Validation of ERCC1-XPF Immunodetection – Response

Immunodetection and quantification of ERCC1-XPF in tumors may well develop into a clinically relevant technique, but it requires investigation with an antibody specific for the nuclease. Our article emphasizes that the reliability of immunohistochemistry depends upon rigorous selection of a specific antibody (1). As we pointed out, the antibody 8F1 does recognize ERCC1 without complications in HeLa cells, and this is apparently also the case for some other cancer cell lines as noted by Olaussen and Soria (in their Fig. 1A and B). Nevertheless, the existence of a strong cross-reacting protein in four human fibroblast cell lines raises great concern about the specificity of 8F1 and the validity of using it to draw conclusions about ERCC1 expression in tissue samples.
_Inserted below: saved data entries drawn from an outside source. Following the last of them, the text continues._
(* ===== verification/StopControl.v ===== *)
(** * Stopping and resuming sessions
    ([internal/supervisor/usecase/stop_control.go], [session_update.go])

    The operator's stop and resume, over the emergency stop of [StopState] and the
    session records, as programs over their effects.  The mutex of the use case is held
    throughout; records are changed through the field-wise patch, which leaves alone
    what another goroutine has changed meanwhile. *)

From S2P Require Import Prelude.
From S2P Require Import Errors.
From S2P Require Import Session.
From S2P Require Import Effects.
From S2P Require Import StopState.

(** ** Effects *)

Inductive Eff : Type -> Type :=
| Lock : Eff unit
| Unlock : Eff unit
| ListSessions : Eff (res (list ManagedSession))
| SaveSession (s : ManagedSession) : Eff (option error)
| Marshal (s : ManagedSession) : Eff (res string)
| LockRecord (id : string) : Eff unit
| UnlockRecord (id : string) : Eff unit
| IsStopped (id : string) : Eff bool
| IsGlobalStopped : Eff bool
| IsSessionStopped (id : string) : Eff bool
| EnableGlobal : Eff (option error)
| EnableSession (id : string) : Eff (option error)
| ClearGlobal : Eff (option error)
| ClearSession (id : string) : Eff (option error)
| GuardBegin (scope : SupervisorStopScope) (id : string) : Eff (option error)
| GuardEnd : Eff unit
| Record (id : string) (kind : SupervisorEventKind) (reason : SupervisorStopReason) : Eff unit
| NotifyEvent (kind : SupervisorEventKind) (id : string) : Eff unit
| ClearCandidate (id : string) : Eff unit
| Reset (id : string) : Eff unit
| Now : Eff Time
| TransitionCtx (s : ManagedSession) : Eff (res TransitionContext)
| PrepareResume (s : ManagedSession) : Eff (option RotationRecord * option error)
| DiscardPending (id : string) : Eff (option error)
| RefreshGitConfigFingerprint (id : string) : Eff (option error)
| ResetRestartCounters (id : string) : Eff (option error)
| Suppression_Clear (id : string) : Eff (option error)
| RotationRecord_event (id : string) (kind : SupervisorEventKind) (step : SupervisorRotateStep) : Eff (option error)
| GoRotation (id : string) : Eff unit
| RotationResumer (s : ManagedSession) : Eff (option error)
| RecoveryStarter (s : ManagedSession) : Eff (option error).

Abbreviation M := (prog Eff).
Lemma readJSONFile_wpi path requireFile kind h :
  wpi record_ev P (readJSONFile path requireFile kind) h (fun h' r => ext aside h h' /\
    match r with
    | Ok (Some doc, false) => read_doc path doc h'
    | Ok (None, true) => requireFile = false /\ missing path h'
    | Ok _ => False
    | Err _ => True
    end).
Proof.
  apply (aside_call _ _ h h); [done|apply ext_refl|]. intros [info|err] H1.
  2:{ destruct (errors_Is err FsErrNotExist) eqn:E; destruct requireFile; cbn; try done. split; [done|]. split; [done|]. exists err. split; [by left|done]. }
  destruct (inspectable info) eqn:Ei; [|done]. cbn [negb]. apply (aside_call _ _ _ h); [done|done|]. intros [err|] H2; [done|].
  apply wpi_bind. apply (aside_call _ _ _ h); [done|done|]. intros opened H3.
  destruct opened as [opened|err]; cbn [negb]; [destruct (inspectable opened) eqn:Eo; cbn [negb]|].
  2-3: apply (aside_call _ _ _ h); [done|done|]; done.
  apply (aside_call _ _ _ h); [done|done|]. intros [data|err] H4; [|by apply (aside_call _ _ _ h)].
  destruct (_ <? _); [by apply (aside_call _ _ _ h)|]. apply (aside_call _ _ _ h); [done|done|]. intros [[doc|]|err] H5; [|by apply (aside_call _ _ _ h)..].
  apply (aside_call _ _ _ h); [done|done|]. intros [|] H6; apply (aside_call _ _ _ h); [done|done|done|done|done|]. intros [] H7.
  split; [done|]. exists info, opened, data, [Ev CloseOpened ()], h. split_and!; done.
Qed.

Lemma inspectSettings_wpi path kind h :
  wpi record_ev P (inspectSettings path kind) h (fun h' r => ext aside h h' /\ (r = None -> clean_file h' (path, kind))).
Proof.
  apply wpi_bind. eapply wpi_mono; [apply readJSONFile_wpi|]. intros h' [[[doc|] []]|err] [He H]; try done.
  - split; [done|]. intros Hn. right. exists doc. split; [done|]. by apply settings_error_none.
  - split; [done|]. intros _. left. apply H.
Qed.

Lemma inspectCodexAuth_wpi path h :
  wpi record_ev P (inspectCodexAuth path) h (fun h' r => ext aside h h' /\ (r = None -> exists doc, read_doc path doc h' /\ chatgpt_auth doc)).
Proof.
  apply wpi_bind. eapply wpi_mono; [apply readJSONFile_wpi|]. intros h' [[[doc|] []]|err] [He H]; try done.
  split; [done|]. intros Hn. exists doc. split; [done|]. by apply auth_error_none.
Qed.

Lemma unless_error_wpi (p k : M (option error)) h (Q : hist -> option error -> Prop) (R : hist -> Prop) :
  wpi record_ev P p h (fun h' r => ext aside h h' /\ (r = None -> R h')) ->
  (forall h' err, ext aside h h' -> Q h' (Some err)) -> (forall h', ext aside h h' -> R h' -> wpi record_ev P k h' Q) ->
  wpi record_ev P (unless_error p k) h Q.
Proof. intros Hp Hq Hk. apply wpi_bind. eapply wpi_mono; [exact Hp|]. intros h' [err|] [He H]; [by apply Hq|by apply Hk, H]. Qed.

Lemma inspect_all_wpi checks h :
  wpi record_ev P (inspect_all checks) h (fun h' r => ext aside h h' /\ (r = None -> Forall (clean_file h') checks)).
Proof.
  revert h. induction checks as [|[path kind] checks IH]; intros h; [split; [apply ext_refl|constructor]|].
  eapply unless_error_wpi; [apply inspectSettings_wpi|done|]. intros h1 H1 Hc. eapply wpi_mono; [apply IH|]. intros h2 r [H2 Hr].
  split; [by eapply ext_trans|]. intros Hn. constructor; [|by apply Hr]. eapply clean_file_later; [by eapply ext_suffix|done].
Qed.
The antibody FL297 is highly specific for ERCC1, if imperfect for immunohistochemistry. FL297 seems to stain nuclei in the control sample and the cytoplasm in the ERCC1 knockdown sample of Olaussen and Soria (their Fig. 1C), the same staining pattern we reported in Fig. 5 of our publication using genetic mutants (1). In contrast, 8F1 gives a varying degree of nuclear staining in all samples. We interpret the differential staining of normal and ERCC1-depleted cells with FL297 as an opportunity to test whether immunodetection of ERCC1 is clinically relevant. Readers are encouraged to examine the evidence presented in our article for the cross-reactivity of 8F1. It will indeed be of interest to identify the cross-reacting protein detected by 8F1. In the meantime, we and others are developing new antibodies and subjecting them to thorough quality control. Disclosure of Potential Conflicts of Interest R.D. Wood: coinventor with Cancer Research UK of antibody 8F1; advisory board, DNAR. The other authors disclosed no potential conflicts of interest.